In the entries below, the lines from the one with "are booleans. *)" through the one with "closedCh : bool;" are to be copied exactly; both ends count.

_ _ _ _

(* ===== verification/Round.v ===== *)
(** The state machine of a broadcasting round, sequential part:
    [rebro/gossip/internal/round/round.go] (the four handlers and the dispatch
    of [stateLoop]) and [state_op.go].

    Operations are shared objects ([*stateOp]): the loop, the subscription
    table and the calling goroutine hold pointers to them.  The state [Round]
    holds the round's fields and the heap of operations; a [*stateOp] is an
    index in that heap.  The goroutines that submit operations and the loop
    that executes them are in [RoundConc.v]. *)

From S2P Require Import Prelude Crypto Rebro.

(** ** state_op.go *)

Inductive stateOpKind := addOp | getOp | deleteOp | addSignOp.

#[export] Instance stateOpKind_eq_dec : EqDecision stateOpKind.
Proof. solve_decision. Defined.

(** What a handler sends on [doneCh]. *)
Inductive done_msg (C : Type) :=
| DoneComm (comm : C)
| DoneErr (err : option error).
Arguments DoneComm {C} _.
Arguments DoneErr {C} _.

Record stateOp (I C : Type) := MkStateOp {
  op_kind : stateOpKind;
  op_doneCh : list (done_msg C);       (* buffer of capacity 1 *)
  op_msg : option (Message I);
  op_id : option I;
  op_sig : option Signature;
  op_err : option error;
  op_comm : option C;
}.
Arguments MkStateOp {I C} _ _ _ _ _ _ _.
Arguments op_kind {I C} _.
Arguments op_doneCh {I C} _.
Arguments op_msg {I C} _.
Arguments op_id {I C} _.
Arguments op_sig {I C} _.
Arguments op_err {I C} _.
Arguments op_comm {I C} _.

Definition newStateOp {I C} (kind : stateOpKind) : stateOp I C :=
  MkStateOp kind [] None None None None None.

Definition doneCh_capacity : nat := 1.
Definition stateOperationsChannelSize : nat := 32.

(** ** round.go: the state *)

(** [chan struct{}] fields that are only ever closed are booleans. *)
Record RoundSt (I C Q : Type) := MkRound {
  roundNum : Z;
  quorum : Q;
  stateOpCh : list nat;
  getOpSubs : gmap bytes (gmap nat unit);   (* map[string]map[*stateOp]struct{} *)
  finalCh : bool;
  closeCh : bool;
  closedCh : bool;
  r_ops : list (stateOp I C);
}.
Arguments MkRound {I C Q} _ _ _ _ _ _ _ _.
Arguments roundNum {I C Q} _.
Arguments quorum {I C Q} _.
Arguments stateOpCh {I C Q} _.
Arguments getOpSubs {I C Q} _.
Arguments finalCh {I C Q} _.
Arguments closeCh {I C Q} _.
Arguments closedCh {I C Q} _.
Arguments r_ops {I C Q} _.

Definition ErrClosedRound : error := Sent SClosedRound.

Section round.
Context {I Q : Type} {MI : MessageID I} {QC : QuorumCertificate I Q} {MO : MapOrder}.

Abbreviation C := (Certificate (I:=I) (Q:=Q)).
Abbreviation R := (RoundSt I C Q).

Definition NewRound (roundNum : Z) (quorum : Q) : R :=
  MkRound roundNum quorum [] ∅ false false false [].

Definition set_quorum (q : Q) (r : R) : R :=
  MkRound (roundNum r) q (stateOpCh r) (getOpSubs r) (finalCh r) (closeCh r) (closedCh r) (r_ops r).
Definition set_stateOpCh (c : list nat) (r : R) : R :=
  MkRound (roundNum r) (quorum r) c (getOpSubs r) (finalCh r) (closeCh r) (closedCh r) (r_ops r).
Definition set_getOpSubs (m : gmap bytes (gmap nat unit)) (r : R) : R :=
  MkRound (roundNum r) (quorum r) (stateOpCh r) m (finalCh r) (closeCh r) (closedCh r) (r_ops r).
Definition set_finalCh (b : bool) (r : R) : R :=
  MkRound (roundNum r) (quorum r) (stateOpCh r) (getOpSubs r) b (closeCh r) (closedCh r) (r_ops r).
Definition set_closeCh (b : bool) (r : R) : R :=
  MkRound (roundNum r) (quorum r) (stateOpCh r) (getOpSubs r) (finalCh r) b (closedCh r) (r_ops r).
Definition set_closedCh (b : bool) (r : R) : R :=
  MkRound (roundNum r) (quorum r) (stateOpCh r) (getOpSubs r) (finalCh r) (closeCh r) b (r_ops r).
Definition set_ops (l : list (stateOp I C)) (r : R) : R :=
  MkRound (roundNum r) (quorum r) (stateOpCh r) (getOpSubs r) (finalCh r) (closeCh r) (closedCh r) l.

Definition RoundNumber (r : R) : Z := roundNum r.

(** ** Operations as objects *)

Definition load_op (op : nat) : St R (stateOp I C) := fun r => (r, nonnil (r_ops r !! op)).

Definition update_op (op : nat) (f : stateOp I C -> stateOp I C) : St R unit :=
  modify (fun r => set_ops (alter f op (r_ops r)) r).

Definition push_done (d : done_msg C) (o : stateOp I C) : stateOp I C :=
  MkStateOp (op_kind o) (op_doneCh o ++ [d]) (op_msg o) (op_id o) (op_sig o) (op_err o) (op_comm o).
Definition put_err (e : option error) (o : stateOp I C) : stateOp I C :=
  MkStateOp (op_kind o) (op_doneCh o) (op_msg o) (op_id o) (op_sig o) e (op_comm o).
Definition put_comm (c : C) (o : stateOp I C) : stateOp I C :=
  MkStateOp (op_kind o) (op_doneCh o) (op_msg o) (op_id o) (op_sig o) (op_err o) (Some c).

(** [op.doneCh <- d]: blocks while the buffer is full. *)
Definition send_done (op : nat) (d : done_msg C) : St R unit :=
  o ← load_op op;
  if bool_decide (length (op_doneCh o) < doneCh_capacity)%nat
  then update_op op (push_done d)
  else lift (Hang "send on full doneCh").

Definition SetCertificate (op : nat) (comm : C) : St R unit :=
  update_op op (put_comm comm) ;; send_done op (DoneComm comm).

Definition SetError (op : nat) (err : option error) : St R unit :=
  update_op op (put_err err) ;; send_done op (DoneErr err).

(** Runs a method of the quorum; its error becomes a value. *)
Definition on_quorum {A} (m : St Q A) : St R (A + error) := fun r =>
  let '(q, res) := m (quorum r) in
  (set_quorum q r,
   match res with
   | Ok a => Ok (inl a)
   | Err e => Ok (inr e)
   | Panic w => Panic w
   | Hang w => Hang w
   end).

(** ** The handlers *)

Definition stateAdd (op : nat) : St R unit :=
  o ← load_op op;
  msg ← lift (nonnil (op_msg o));
  res ← on_quorum (Add msg);
  match res with
  | inr err => SetError op (Some err)
  | inl _ =>
      id ← lift (nonnil (msgID msg));
      let key := mid_String id in
      subs ← gets getOpSubs;
      match subs !! key with
      | None => SetError op None
      | Some inner =>
          if bool_decide (size inner = 0%nat) then SetError op None
          else
            q ← gets quorum;
            match Get id q with
            | None => lift (Panic "certificate not found on Get after successful Put")
            | Some comm =>
                for_each (range inner).*1 (fun sub => SetCertificate sub comm) ;;
                modify (fun r => set_getOpSubs (delete key (getOpSubs r)) r) ;;
                SetError op None
            end
      end
  end.

Definition stateGet (op : nat) : St R unit :=
  o ← load_op op;
  id ← lift (nonnil (op_id o));
  q ← gets quorum;
  match Get id q with
  | Some comm => SetCertificate op comm
  | None =>
      let key := mid_String id in
      subs ← gets getOpSubs;
      let inner := default ∅ (subs !! key) in
      match inner !! op with
      | None =>
          modify (fun r => set_getOpSubs (<[key := <[op := tt]> inner]> (getOpSubs r)) r)
      | Some _ =>
          let inner' := delete op inner in
          (if bool_decide (size inner' = 0%nat)
           then modify (fun r => set_getOpSubs (delete key (getOpSubs r)) r)
           else modify (fun r => set_getOpSubs (<[key := inner']> (getOpSubs r)) r)) ;;
          SetError op None
      end
  end.

Definition stateDelete (op : nat) : St R unit :=
  o ← load_op op;
  id ← lift (nonnil (op_id o));
  res ← on_quorum (Delete id);
  match res with
  | inl true => SetError op None
  | inl false => SetError op (Some (ErrNew "coudn't delete Certificate"))
  | inr err => SetError op (Some err)
  end.

Definition stateAddSign (op : nat) : St R unit :=
  o ← load_op op;
  id ← lift (nonnil (op_id o));
  q ← gets quorum;
  match Get id q with
  | None => SetError op (Some (ErrNew "coudn't find Certificate"))
  | Some comm =>
      sig ← lift (nonnil (op_sig o));
      fin ← on_quorum (Cert_AddSignature comm sig);
      match fin with
      | inr err => SetError op (Some err)
      | inl false => SetError op None
      | inl true =>
          ok ← on_quorum Finalize;
          match ok with
          | inr err => SetError op (Some (wrapf "finalizing quorum certificate" err))
          | inl false => SetError op None
          | inl true =>
              closed ← gets finalCh;
              (if (closed : bool) then mret tt else modify (set_finalCh true)) ;;
              SetError op None
          end
      end
  end.

(** [doOp] of [stateLoop]; the kinds are exhaustive, so its default case
    does not arise. *)
Definition doOp (op : nat) : St R unit :=
  o ← load_op op;
  match op_kind o with
  | addOp => stateAdd op
  | getOp => stateGet op
  | deleteOp => stateDelete op
  | addSignOp => stateAddSign op
  end.
End round.

(** ** What each operation does to the quorum, and what it answers *)

Section spec.
Context {I Q : Type} {MI : MessageID I} {QC : QuorumCertificate I Q}.
Abbreviation C := (Certificate (I:=I) (Q:=Q)).

Inductive answer :=
| AnsErr (e : option error)
| AnsComm (c : C)
| AnsPending.

Definition err_of {A} (r : res A) : option error :=
  match r with Err e => Some e | _ => None end.

(** The operation run alone on the quorum. *)
Definition op_spec (o : stateOp I C) (q : Q) : Q * answer :=
  match op_kind o, op_msg o, op_id o, op_sig o with
  | addOp, Some msg, _, _ =>
      let '(q', r) := Add msg q in (q', AnsErr (err_of r))
  | getOp, _, Some id, _ =>
      (q, match Get id q with Some c => AnsComm c | None => AnsPending end)
  | deleteOp, _, Some id, _ =>
      let '(q', r) := Delete id q in
      (q', AnsErr (match r with Ok true => None | _ => Some (ErrNew "coudn't delete Certificate") end))
  | addSignOp, _, Some id, Some sig =>
      match Get id q with
      | None => (q, AnsErr (Some (ErrNew "coudn't find Certificate")))
      | Some c =>
          match Cert_AddSignature c sig q with
          | (q1, Ok true) =>
              let '(q2, r) := Finalize q1 in
              (q2, AnsErr (wrapf "finalizing quorum certificate" <$> err_of r))
          | (q1, r) => (q1, AnsErr (err_of r))
          end
      end
  | _, _, _, _ => (q, AnsPending)
  end.

(** The signature after which the quorum reports that it is final. *)
Definition op_finalizes (o : stateOp I C) (q : Q) : bool :=
  match op_kind o, op_id o, op_sig o with
  | addSignOp, Some id, Some sig =>
      match Get id q with
      | None => false
      | Some c =>
          match Cert_AddSignature c sig q with
          | (q1, Ok true) => match Finalize q1 with (_, Ok true) => true | _ => false end
          | _ => false
          end
      end
  | _, _, _ => false
  end.

(** The request data an operation of each kind carries. *)
Definition op_wf (o : stateOp I C) : Prop :=
  match op_kind o with
  | addOp => exists msg, op_msg o = Some msg /\ is_Some (msgID msg)
  | getOp | deleteOp => is_Some (op_id o)
  | addSignOp => is_Some (op_id o) /\ is_Some (op_sig o)
  end.

(** The operation after its answer was set and sent. *)
Definition answered (a : answer) (o : stateOp I C) : stateOp I C :=
  match a with
  | AnsErr e => push_done (DoneErr e) (put_err e o)
  | AnsComm c => push_done (DoneComm c) (put_comm c o)
  | AnsPending => o
  end.
End spec.

(** ** The invariant of the round *)

Section round_ok.
Context {I Q : Type} {MI : MessageID I} {QC : QuorumCertificate I Q} {MO : MapOrder}
  {QL : QuorumLaws I Q} {QInv : Q -> Prop} {QT : QuorumTotal I Q QInv}.
Abbreviation C := (Certificate (I:=I) (Q:=Q)).
Abbreviation R := (RoundSt I C Q).
Implicit Type r : R.

Definition subscribed r (key : bytes) (o : nat) : Prop :=
  exists inner, getOpSubs r !! key = Some inner /\ inner !! o = Some tt.

Record round_ok r : Prop := {
  ro_nodup : NoDup (stateOpCh r);
  ro_queue : forall o, o ∈ stateOpCh r ->
    exists so, r_ops r !! o = Some so /\ op_wf so /\ op_doneCh so = [];
  ro_subs : forall key o, subscribed r key o ->
    exists so id, r_ops r !! o = Some so /\ op_kind so = getOp /\ op_id so = Some id /\
      mid_String id = key /\ op_doneCh so = [] /\ o ∉ stateOpCh r;
  ro_inner : forall key inner, getOpSubs r !! key = Some inner -> inner <> ∅;
  ro_absent : forall id o, subscribed r (mid_String id) o -> Get id (quorum r) = None;
  ro_inv : QInv (quorum r);
}.

Lemma SetError_spec o so e r :
  r_ops r !! o = Some so -> op_doneCh so = [] ->
  SetError o e r = (set_ops (<[o := answered (AnsErr e) so]> (r_ops r)) r, Ok tt).
Proof.
  intros Ho Hd. unfold SetError, send_done, update_op, load_op. st_unfold.
  cbn [r_ops set_ops]. rewrite list_lookup_alter_eq, Ho. cbn [fmap option_fmap option_map nonnil].
  cbn [op_doneCh put_err]. rewrite Hd. rewrite bool_decide_eq_true_2 by (simpl; unfold doneCh_capacity; lia).
  cbn [r_ops set_ops]. rewrite list_alter_fuse, (alter_insert_hd _ _ _ _ Ho). done.
Qed.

_ _ _ _

# Reply:
(** [chan struct{}] fields that are only ever closed are booleans. *)
Record RoundSt (I C Q : Type) := MkRound {
  roundNum : Z;
  quorum : Q;
  stateOpCh : list nat;
  getOpSubs : gmap bytes (gmap nat unit);   (* map[string]map[*stateOp]struct{} *)
  finalCh : bool;
  closeCh : bool;
  closedCh : bool;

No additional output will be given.